Approximately a dozen unidentified female Apple employees claim to have been the victims of a "very toxic atmosphere" at Apple that include jokes about rape and gender stereotypes by male workers who allegedly conveyed feelings that women are "nags," according to emails and interviews reportedly obtained by Mic's Melanie Ehrenkranz. One woman, using the pseudonym Danielle in the interview with Mic, said that some of her male co-workers joked about the possibility of a man entering their office to "rape everybody." After repeated attempts to file formal complaints about the "toxic" work environment with managers, Danielle is said to have escalated the concerns to Apple CEO Tim Cook.
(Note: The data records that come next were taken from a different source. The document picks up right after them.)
(** C2 (as amended).  In the SQLite-backed server an update whose four
    fields are values the driver binds (absent, [null], strings, numbers)
    replaces a column iff the input field is present and not [null]: a
    string is stored as given, the empty string included, a number as the
    text of a REAL, and an absent or [null] field keeps the stored value; an
    update with a field the driver refuses (a boolean, an array, an object)
    is answered 500 and changes nothing.  A field that is absent or [null]
    in every request of a sequence keeps its value along the sequence.  In
    the in-house server [model], [tts_engine] and [tts_voice] are replaced iff
    the input field is truthy (present and non-empty) and kept otherwise.  In
    both, an update that supplies only a voice leaves the other fields as
    they were; nothing but the settings changes. *)
Theorem settings_update_coalesces :
  (forall req st,
      let b := js_or (Sqlite.body req) (JObj []) in
      let old := Sqlite.chat_settings st in
      let out := Sqlite.put_settings_handler req st in
      let new := Sqlite.chat_settings (Sqlite.final out) in
      let replaced (k : string) (col : Sqlite.settings_row -> string) :=
        (nullish (opt_get b k) = true -> col new = col old)
        /\ (forall s, opt_get b k = JStr s -> col new = s)
        /\ (forall n, Z.abs n < 10 ^ 15 -> opt_get b k = JNum n ->
            col new = string_of_Z n +:+ ".0") in
      Sqlite.bucket (Sqlite.final out) = Sqlite.bucket st
      /\ Sqlite.chat_logs (Sqlite.final out) = Sqlite.chat_logs st
      /\ (forallb Sqlite.bindable (Sqlite.update_params b) = false ->
          Sqlite.status (Sqlite.resp out) = 500 /\ Sqlite.final out = st)
      /\ (forallb Sqlite.bindable (Sqlite.update_params b) = true ->
          Sqlite.resp out
          = {| Sqlite.status := 200; Sqlite.sent := Sqlite.settings_json new |}
          /\ replaced "model" Sqlite.model
          /\ replaced "tts_engine" Sqlite.tts_engine
          /\ replaced "tts_voice" Sqlite.tts_voice
          /\ replaced "system_prompt" Sqlite.system_prompt))
  /\ (forall reqs st,
         let absent k req :=
           nullish (opt_get (js_or (Sqlite.body req) (JObj [])) k) = true in
         let new := Sqlite.chat_settings (Sqlite.after_updates reqs st) in
         let old := Sqlite.chat_settings st in
         (Forall (absent "model") reqs -> Sqlite.model new = Sqlite.model old)
         /\ (Forall (absent "tts_engine") reqs ->
             Sqlite.tts_engine new = Sqlite.tts_engine old)
         /\ (Forall (absent "tts_voice") reqs ->
             Sqlite.tts_voice new = Sqlite.tts_voice old)
         /\ (Forall (absent "system_prompt") reqs ->
             Sqlite.system_prompt new = Sqlite.system_prompt old))
  /\ (forall req st x,
         Sqlite.body req = JObj [("tts_voice", JStr x)] ->
         let old := Sqlite.chat_settings st in
         let new := Sqlite.chat_settings (Sqlite.final (Sqlite.put_settings_handler req st)) in
         Sqlite.model new = Sqlite.model old
         /\ Sqlite.system_prompt new = Sqlite.system_prompt old
         /\ Sqlite.tts_engine new = Sqlite.tts_engine old
         /\ Sqlite.tts_voice new = x)
  /\ (forall req st,
         let b := js_or (InHouse.body req) (JObj []) in
         let old := InHouse.settings st in
         let out := InHouse.put_settings_handler req st in
         let new := InHouse.settings (InHouse.final out) in
         InHouse.logs (InHouse.final out) = InHouse.logs st
         /\ InHouse.model new
            = (if truthy (opt_get b "model") then opt_get b "model"
               else InHouse.model old)
         /\ InHouse.tts_engine new
            = (if truthy (opt_get b "tts_engine") then opt_get b "tts_engine"
               else InHouse.tts_engine old)
         /\ InHouse.tts_voice new
            = (if truthy (opt_get b "tts_voice") then opt_get b "tts_voice"
               else InHouse.tts_voice old))
  /\ (forall req st x,
         InHouse.body req = JObj [("tts_voice", JStr x)] ->
         let old := InHouse.settings st in
         let new := InHouse.settings (InHouse.final (InHouse.put_settings_handler req st)) in
         InHouse.model new = InHouse.model old
         /\ InHouse.tts_engine new = InHouse.tts_engine old).
Proof.
  split; [|split; [|split; [|split]]].
  - intros req st b old out new replaced. subst replaced out new old.
    unfold Sqlite.put_settings_handler. fold b.
    destruct (forallb Sqlite.bindable (Sqlite.update_params b)).
    + cbn. repeat split; intros; try discriminate;
        try (apply coalesce_nullish; assumption);
        match goal with H : opt_get b _ = _ |- _ => rewrite H; reflexivity end.
    + cbn. repeat split; intros; discriminate.
  - intros reqs st absent new old. subst absent new old. cbv beta.
    repeat split; intros Hall;
      refine (after_updates_frame _ _ _ reqs st Hall);
      intros b r Hn; simpl; apply coalesce_nullish; exact Hn.
  - intros req st x Hb old new. subst old new.
    unfold Sqlite.put_settings_handler. rewrite Hb. cbn.
    repeat split; reflexivity.
  - intros req st b old out new. subst out new old.
    unfold InHouse.put_settings_handler. fold b. cbn.
    destruct (truthy (opt_get b "model")), (truthy (opt_get b "tts_engine")),
      (truthy (opt_get b "tts_voice")); cbn; repeat split; reflexivity.
  - intros req st x Hb old new. subst old new.
    unfold InHouse.put_settings_handler. rewrite Hb. cbn.
    destruct (negb (String.eqb x "")); cbn; split; reflexivity.
Qed.

Lemma settings_update_coalesces_witness :
  let req := Fixtures.S.admin (JObj [("tts_voice", JStr "nova")]) in
  let st := Fixtures.S.with_prompt "Be brief." in
  Sqlite.body req = JObj [("tts_voice", JStr "nova")]
  /\ (let old := Sqlite.chat_settings st in
      let new := Sqlite.chat_settings (Sqlite.final (Sqlite.put_settings_handler req st)) in
      Sqlite.model new = Sqlite.model old
      /\ Sqlite.system_prompt new = Sqlite.system_prompt old
      /\ Sqlite.tts_engine new = Sqlite.tts_engine old
      /\ Sqlite.tts_voice new = "nova").
Proof.
  intros req st.
  assert (H : Sqlite.body req = JObj [("tts_voice", JStr "nova")]) by reflexivity.
  split; [exact H|].
  exact (proj1 (proj2 (proj2 settings_update_coalesces)) req st "nova" H).
Defined.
"Rape jokes in work chat is basically where I completely draw the limit," she wrote to Cook, according to Mic, which obtained the email from Danielle. "I do not feel safe at a company that tolerates individuals who make rape jokes."
Danielle says Cook never responded to the concern.
However, her experience might not have been unique. Ehrenkranz says she obtained more than 50 pages of emails between approximately one dozen female Apple employees discussing "stories of discrimination and workplace harassment." The emails come from both current and former Apple employees, the report says.
While Apple (aapl) did not respond to a Fortune request for comment on the Mic piece, it highlights a potential problem for Apple as it looks to instill change and improve the lives of all that it serves. It's also the latest in a string of complaints of late that have questioned just how diverse Apple truly is.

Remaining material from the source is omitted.